Taking all this information into account, the best way to pay off debt is with the debt snowball method. It might take you one or two months longer to pay off your debt, but when you’re doing this over the course of two or three years, that one or two months doesn’t really matter. If debt was a math problem, why are you in debt anyway? Math would have told you that interest is not your friend, nor is debt your friend.

List your debts smallest to largest. If a couple of your debts are the same size or about the same size, then list the one that has the highest interest rate before the one with the lowest interest rate. In your budget make sure you are paying the minimum monthly payments on all your debts.

Get Out Fast

The best way to get out of debt is to get out of debt fast. If you decide that you’re going to take five or 10 years to get out of debt you almost have no chance of getting out of debt. You need a different plan. Your goal should be to get out of debt in less than 3 years.
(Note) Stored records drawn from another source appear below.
(** ** startShow *)

Lemma speak_eq (text : option jsstring) (enabled : bool) (lang : Locale) (w : World) :
  speak text enabled lang w
  = mkWorld (locale w) (eventName w) (scenes w) (scenesId w) (active w) (playing w)
      (autoplay w) (narrationEnabled w) (quality w) (loading w) (effectCleanup w)
      (speechSynthesis w) (timers w) (nextHandle w) (now w)
      (log w ++ if enabled && speechSynthesis w
                then [SynthCancel; SynthSpeak (match text with Some s => s | None => [] end) lang]
                else []).
Proof.
  unfold speak, emit. destruct w as [? ? ? ? ? ? ? ? ? ? ? synth ? ? ? lg]; cbn.
  destruct enabled, synth; cbn; rewrite <- ?app_assoc, ?app_nil_r; reflexivity.
Qed.

Lemma startShowWith_empty provider (evtName : option jsstring) (w : World) :
  isEmpty (topicOf evtName w) = true -> startShowWith provider evtName w = w.
Proof. unfold startShowWith, topicOf. now intros ->. Qed.

Lemma startShowWith_returned provider (evtName : option jsstring) (w : World) local :
  isEmpty (topicOf evtName w) = false ->
  provider (topicOf evtName w) = Returned local ->
  startShowWith provider evtName w
  = mkWorld (locale w) (eventName w) local (S (scenesId w)) (Int 0) true
      (autoplay w) (narrationEnabled w) (quality w) false (effectCleanup w)
      (speechSynthesis w) (timers w) (nextHandle w) (now w)
      (log w ++ ProviderCall (topicOf evtName w)
             :: narrationCalls local (Int 0) (narrationEnabled w) (speechSynthesis w)
                  (locale w)).
Proof.
  unfold startShowWith, topicOf. intros -> ->.
  rewrite speak_eq. unfold narrationCalls, narrationAt, emit.
  destruct w as [? ? ? ? ? ? ? nar ? ? ? synth ? ? ? lg]; cbn.
  rewrite <- app_assoc. reflexivity.
Qed.

Lemma startShowWith_thrown provider (evtName : option jsstring) (w : World) :
  isEmpty (topicOf evtName w) = false ->
  provider (topicOf evtName w) = Thrown ->
  startShowWith provider evtName w
  = mkWorld (locale w) (eventName w) (scenes w) (scenesId w) (active w) (playing w)
      (autoplay w) (narrationEnabled w) (quality w) false (effectCleanup w)
      (speechSynthesis w) (timers w) (nextHandle w) (now w)
      (log w ++ [ProviderCall (topicOf evtName w); ConsoleError; Alert failureMessage]).
Proof.
  unfold startShowWith, topicOf, emit. intros -> ->.
  destruct w; cbn. rewrite <- !app_assoc. reflexivity.
Qed.

Section StartShow.

Variable toLowerCase : jsstring -> jsstring.

Lemma startShow_returned (evtName : option jsstring) (w : World) :
  isEmpty (topicOf evtName w) = false ->
  startShow toLowerCase evtName w
  = mkWorld (locale w) (eventName w)
      (generateScenesLocally toLowerCase (topicOf evtName w))
      (S (scenesId w)) (Int 0) true
      (autoplay w) (narrationEnabled w) (quality w) false (effectCleanup w)
      (speechSynthesis w) (timers w) (nextHandle w) (now w)
      (log w ++ ProviderCall (topicOf evtName w)
             :: narrationCalls (generateScenesLocally toLowerCase (topicOf evtName w))
                  (Int 0) (narrationEnabled w) (speechSynthesis w) (locale w)).
Proof.
  intros H. unfold startShow. now apply startShowWith_returned.
Qed.

(** C1: for a topic that is non-empty after trimming, [startShow] installs
    the sequence the provider returns for the trimmed topic, sets [active]
    to 0 whatever it was, [playing] to true and [loading] to false, leaves
    the other flags alone, and, after calling the provider, sends the
    Narration Sink exactly the activation of scene 0 (cancel, then speak
    its narration in the current language) when narration is enabled and
    the sink exists, and nothing when narration is disabled. *)
Theorem startShow_installs (evtName : option jsstring) (w : World) :
  isEmpty (topicOf evtName w) = false ->
  let local := generateScenesLocally toLowerCase (topicOf evtName w) in
  let w' := startShow toLowerCase evtName w in
  scenes w' = local
  /\ active w' = Int 0
  /\ playing w' = true
  /\ loading w' = false
  /\ (autoplay w', narrationEnabled w', quality w', locale w')
     = (autoplay w, narrationEnabled w, quality w, locale w)
  /\ (exists s0, nth_error (scenes w') 0 = Some s0
      /\ (narrationEnabled w = true -> speechSynthesis w = true ->
          log w' = log w ++ [ProviderCall (topicOf evtName w); SynthCancel;
                             SynthSpeak (narration s0) (locale w)]))
  /\ (narrationEnabled w = false ->
      log w' = log w ++ [ProviderCall (topicOf evtName w)]).
Proof.
  intros H local w'. subst w'. rewrite (startShow_returned _ _ H). cbn.
  fold local. repeat split.
  - pose proof (generateScenesLocally_length toLowerCase (topicOf evtName w)) as L.
    fold local in L. destruct local as [|s0 rest]; [discriminate|].
    exists s0. split; [reflexivity|]. intros -> ->. reflexivity.
  - intros ->. reflexivity.
Qed.

(** C6: when the topic is empty after trimming, [startShow] returns the
    world it was given: no state cell changes and the log gains no entry,
    so the provider is not called and no failure is reported; the commit
    that follows leaves the interval table alone as well. *)
Theorem startShow_blank_noop (evtName : option jsstring) (w : World) :
  isEmpty (topicOf evtName w) = true ->
  startShow toLowerCase evtName w = w
  /\ render w (startShow toLowerCase evtName w) = w
  /\ filter isProviderCall (log (startShow toLowerCase evtName w))
     = filter isProviderCall (log w)
  /\ filter isFailure (log (startShow toLowerCase evtName w))
     = filter isFailure (log w).
Proof.
  intros H. unfold startShow. rewrite (startShowWith_empty _ _ _ H).
  repeat split. unfold render. rewrite depsChanged_same; reflexivity.
Qed.

Lemma narrationCalls_no_failure l i enabled synth lang :
  filter isFailure (narrationCalls l i enabled synth lang) = [].
Proof. unfold narrationCalls. destruct (enabled && synth); reflexivity. Qed.

(** C10: for every event name the local provider returns exactly three
    scenes, each populated, with a camera style among the six enumerated
    values and a palette of four entries; so [startShow] on a topic that is
    non-empty after trimming installs three scenes and reports no failure:
    its log gains neither a console error nor an alert. *)
Theorem local_provider_total (eventName : jsstring)
    (evtName : option jsstring) (w : World) :
  (List.length (generateScenesLocally toLowerCase eventName) = 3%nat
   /\ forallb populated (generateScenesLocally toLowerCase eventName) = true
   /\ Forall (fun s => knownCameraStyle (cameraStyle s) = true
                       /\ List.length (palette s) = 4%nat)
        (generateScenesLocally toLowerCase eventName))
  /\ (isEmpty (topicOf evtName w) = false ->
      List.length (scenes (startShow toLowerCase evtName w)) = 3%nat
      /\ filter isFailure (log (startShow toLowerCase evtName w))
         = filter isFailure (log w)).
Proof.
  split; [split; [|split]|].
  - apply generateScenesLocally_length.
  - apply generateScenesLocally_populated.
  - pose proof (generateScenesLocally_populated toLowerCase eventName) as P.
    rewrite forallb_forall in P. apply Forall_forall. intros s Hs.
    specialize (P s Hs). unfold populated in P.
    repeat (apply andb_prop in P; destruct P as [P ?]).
    split; [assumption|]. now apply Nat.eqb_eq.
  - intros H. rewrite (startShow_returned _ _ H). cbn. split.
    + apply generateScenesLocally_length.
    + rewrite filter_app. cbn. rewrite narrationCalls_no_failure.
      now rewrite app_nil_r.
Qed.

End StartShow.

(** ** The commit and the interval table *)

Lemma render_frame (old new : World) :
  let w := render old new in
  (locale w, eventName w, scenes w, scenesId w, active w)
  = (locale new, eventName new, scenes new, scenesId new, active new)
  /\ (playing w, autoplay w, narrationEnabled w, quality w, loading w)
     = (playing new, autoplay new, narrationEnabled new, quality new, loading new)
  /\ (speechSynthesis w, now w, log w) = (speechSynthesis new, now new, log new).
Proof.
  unfold render, autoplayEffect, runCleanup, clearInterval, setInterval.
  destruct (depsChanged old new); [|auto].
  destruct new as [? ? ? ? ? pl au ? ? ? cl ? ? ? ? ?]; cbn.
  destruct cl; cbn;
    destruct (negb pl || negb au || (len scenes0 =? 0)); cbn; auto.
Qed.

Lemma rearm_armed (w : World) :
  (timers w = [] /\ effectCleanup w = None)
  \/ (exists iv, timers w = [iv] /\ effectCleanup w = Some (handle iv)) ->
  armed (autoplayEffect (runCleanup w)).
Proof.
  intros H.
  assert (T : timers (runCleanup w) = []).
  { unfold runCleanup, clearInterval.
    destruct H as [[T C]|[iv [T C]]]; rewrite C; [exact T|].
    destruct w; cbn in *. subst. cbn. now rewrite Nat.eqb_refl. }
  assert (F : (playing (runCleanup w), autoplay (runCleanup w), scenes (runCleanup w))
              = (playing w, autoplay w, scenes w)).
  { unfold runCleanup, clearInterval. destruct (effectCleanup w); destruct w; reflexivity. }
  revert T F. generalize (runCleanup w). clear H. intros v T F.
  unfold autoplayEffect, armed, autoplayCondition, setInterval, autoplayPeriod.
  destruct v as [? ? sc ? ? pl au ? ? ? ? ? tm ? nw ?]; cbn in *. subst tm.
  destruct pl, au; destruct (len sc =? 0) eqn:E; cbn; rewrite ?E;
    repeat split; auto; lia.
Qed.

Lemma armed_shape (w : World) :
  armed w ->
  (timers w = [] /\ effectCleanup w = None)
  \/ (exists iv, timers w = [iv] /\ effectCleanup w = Some (handle iv)).
Proof.
  unfold armed. destruct (timers w) as [|iv [|]]; [left|right|]; intuition eauto.
Qed.

(** A handler of the page touches neither the interval table nor the clock,
    and changes [scenes] only together with its identity. *)
Lemma render_armed (old new : World) :
  armed old ->
  timers new = timers old -> effectCleanup new = effectCleanup old ->
  now new = now old ->
  (scenesId new = scenesId old -> scenes new = scenes old) ->
  armed (render old new).
Proof.
  intros A T C N S. unfold render. destruct (depsChanged old new) eqn:D.
  - apply rearm_armed. rewrite T, C. now apply armed_shape.
  - apply depsChanged_false in D. destruct D as (P & U & I & R & L).
    specialize (S I). unfold armed, autoplayCondition in *.
    rewrite T, C, N, S, P, U, R, L. exact A.
Qed.

(** ** Index arithmetic *)

Lemma jsRem_next (a n : Z) :
  0 <= a -> 0 < n ->
  jsRem (jsAdd (Int a) 1) n = Int ((a + 1) mod n) /\ 0 <= (a + 1) mod n < n.
Proof.
  intros Ha Hn. cbn. destruct (Z.eqb_spec n 0) as [->|_]; [lia|].
  rewrite Z.rem_mod_nonneg by lia. split; [reflexivity|]. apply Z.mod_pos_bound; lia.
Qed.

Lemma jsRem_previous (a n : Z) :
  0 <= a -> 0 < n ->
  jsRem (jsAdd (jsAdd (Int a) (-1)) n) n = Int ((a - 1 + n) mod n)
  /\ 0 <= (a - 1 + n) mod n < n.
Proof.
  intros Ha Hn. cbn. destruct (Z.eqb_spec n 0) as [->|_]; [lia|].
  rewrite Z.rem_mod_nonneg by lia.
  replace (a + -1 + n) with (a - 1 + n) by lia.
  split; [reflexivity|]. apply Z.mod_pos_bound; lia.
Qed.

(** ** The interval callback *)

Lemma fire_single (h : nat) (iv : Interval) (w : World) :
  timers w = [iv] -> handle iv = h ->
  fire h w
  = mkWorld (locale w) (eventName w) (scenes w) (scenesId w)
      (jsRem (jsAdd (active w) 1) (len (cap_scenes iv)))
      (playing w) (autoplay w) (narrationEnabled w) (quality w) (loading w)
      (effectCleanup w) (speechSynthesis w)
      [mkInterval h (deadline iv + period iv) (period iv)
         (cap_scenes iv) (cap_narration iv) (cap_locale iv)]
      (nextHandle w) (deadline iv)
      (log w ++ narrationCalls (cap_scenes iv)
                  (jsRem (jsAdd (active w) 1) (len (cap_scenes iv)))
                  (cap_narration iv) (speechSynthesis w) (cap_locale iv)).
Proof.
  intros T H. unfold fire, findInterval. rewrite T. cbn. rewrite H, Nat.eqb_refl.
  unfold intervalCallback, withTimers, setActive, withNow, narrationCalls.
  rewrite !speak_eq. cbn. rewrite T. cbn. rewrite H, Nat.eqb_refl. reflexivity.
Qed.

Lemma enabled_fire_single (h : nat) (w : World) :
  armed w -> enabled w (TimerFires h) = true ->
  exists iv, timers w = [iv] /\ handle iv = h.
Proof.
  unfold armed, enabled, findInterval. intros A E.
  destruct (timers w) as [|iv [|]]; cbn in E; try discriminate; [|contradiction].
  exists iv. split; [reflexivity|].
  destruct (Nat.eqb_spec (handle iv) h); [assumption|discriminate].
Qed.

Section Invariants.

Variable toLowerCase : jsstring -> jsstring.


Lemma startShow_cases (evtName : option jsstring) (w : World) :
  (isEmpty (topicOf evtName w) = true /\ startShow toLowerCase evtName w = w)
  \/ (isEmpty (topicOf evtName w) = false
      /\ startShow toLowerCase evtName w
         = mkWorld (locale w) (eventName w)
             (generateScenesLocally toLowerCase (topicOf evtName w))
             (S (scenesId w)) (Int 0) true
             (autoplay w) (narrationEnabled w) (quality w) false (effectCleanup w)
             (speechSynthesis w) (timers w) (nextHandle w) (now w)
             (log w ++ ProviderCall (topicOf evtName w)
                :: narrationCalls (generateScenesLocally toLowerCase (topicOf evtName w))
                     (Int 0) (narrationEnabled w) (speechSynthesis w) (locale w))).
Proof.
  destruct (isEmpty (topicOf evtName w)) eqn:E; [left|right]; split; auto.
  - now apply startShowWith_empty.
  - now apply startShow_returned.
Qed.

Lemma handler_frame (op : Op) (w : World) :
  isClock op = false ->
  timers (handler toLowerCase op w) = timers w
  /\ effectCleanup (handler toLowerCase op w) = effectCleanup w
  /\ now (handler toLowerCase op w) = now w
  /\ speechSynthesis (handler toLowerCase op w) = speechSynthesis w
  /\ (scenesId (handler toLowerCase op w) = scenesId w -> scenes (handler toLowerCase op w) = scenes w).
Proof.
  destruct op; try discriminate; intros _; cbn [handler];
    try (repeat split; reflexivity).
  - destruct (startShow_cases None w) as [[_ ->]|[_ ->]]; cbn; repeat split; auto.
    intros H. exfalso. lia.
  - destruct (startShow_cases (Some (suggestionLabel (locale w) k))
                (setEventName (suggestionLabel (locale w) k) w)) as [[_ ->]|[_ ->]];
      cbn; repeat split; auto.
    intros H. exfalso. lia.
  - unfold onPrevious. rewrite speak_eq. cbn. repeat split; auto.
  - unfold onNext. rewrite speak_eq. cbn. repeat split; auto.
Qed.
In order to do that, you’re going to have to cut expenses out of your budget. Some of you aren’t going to want to give up your vehicle payment. Don’t expect to get out of debt. Some of you won’t want to give up your new iPhone every couple of years. Don’t expect to get out of debt. If you can’t give up your new car payment or your new iPhone payment right now, what makes you think that you will give it up in 2 to 4 years when you’re no longer satisfied with a vehicle or the phone that you have? Not only are your monthly payments killing your budget each month, those payments are preventing you from applying that extra money to your other debts. If you keep buying products that keep depreciating, this is not a good way to build wealth.

Increase Your Income

If you haven’t already sold all the stuff you do not need or use, then this is a good time to do that and apply that money toward your debt. Another thing you need to do is get a second job or get a part-time job. If you can make another $1,000 a month that can be applied to your debt, that’ll help you eliminate debt faster. You don’t need to keep working 60 or 80 hours a week for the rest of your life. You are just doing this for the short-term to help get in a position where you can start building wealth.


To recap, you need to first get on a budget. Next save a little money for a starter emergency fund. This should be around $1,000. Then you start attacking your debt. List your debts smallest to largest. Pay off the smallest debt with all your available money as you make minimum monthly payments on the rest.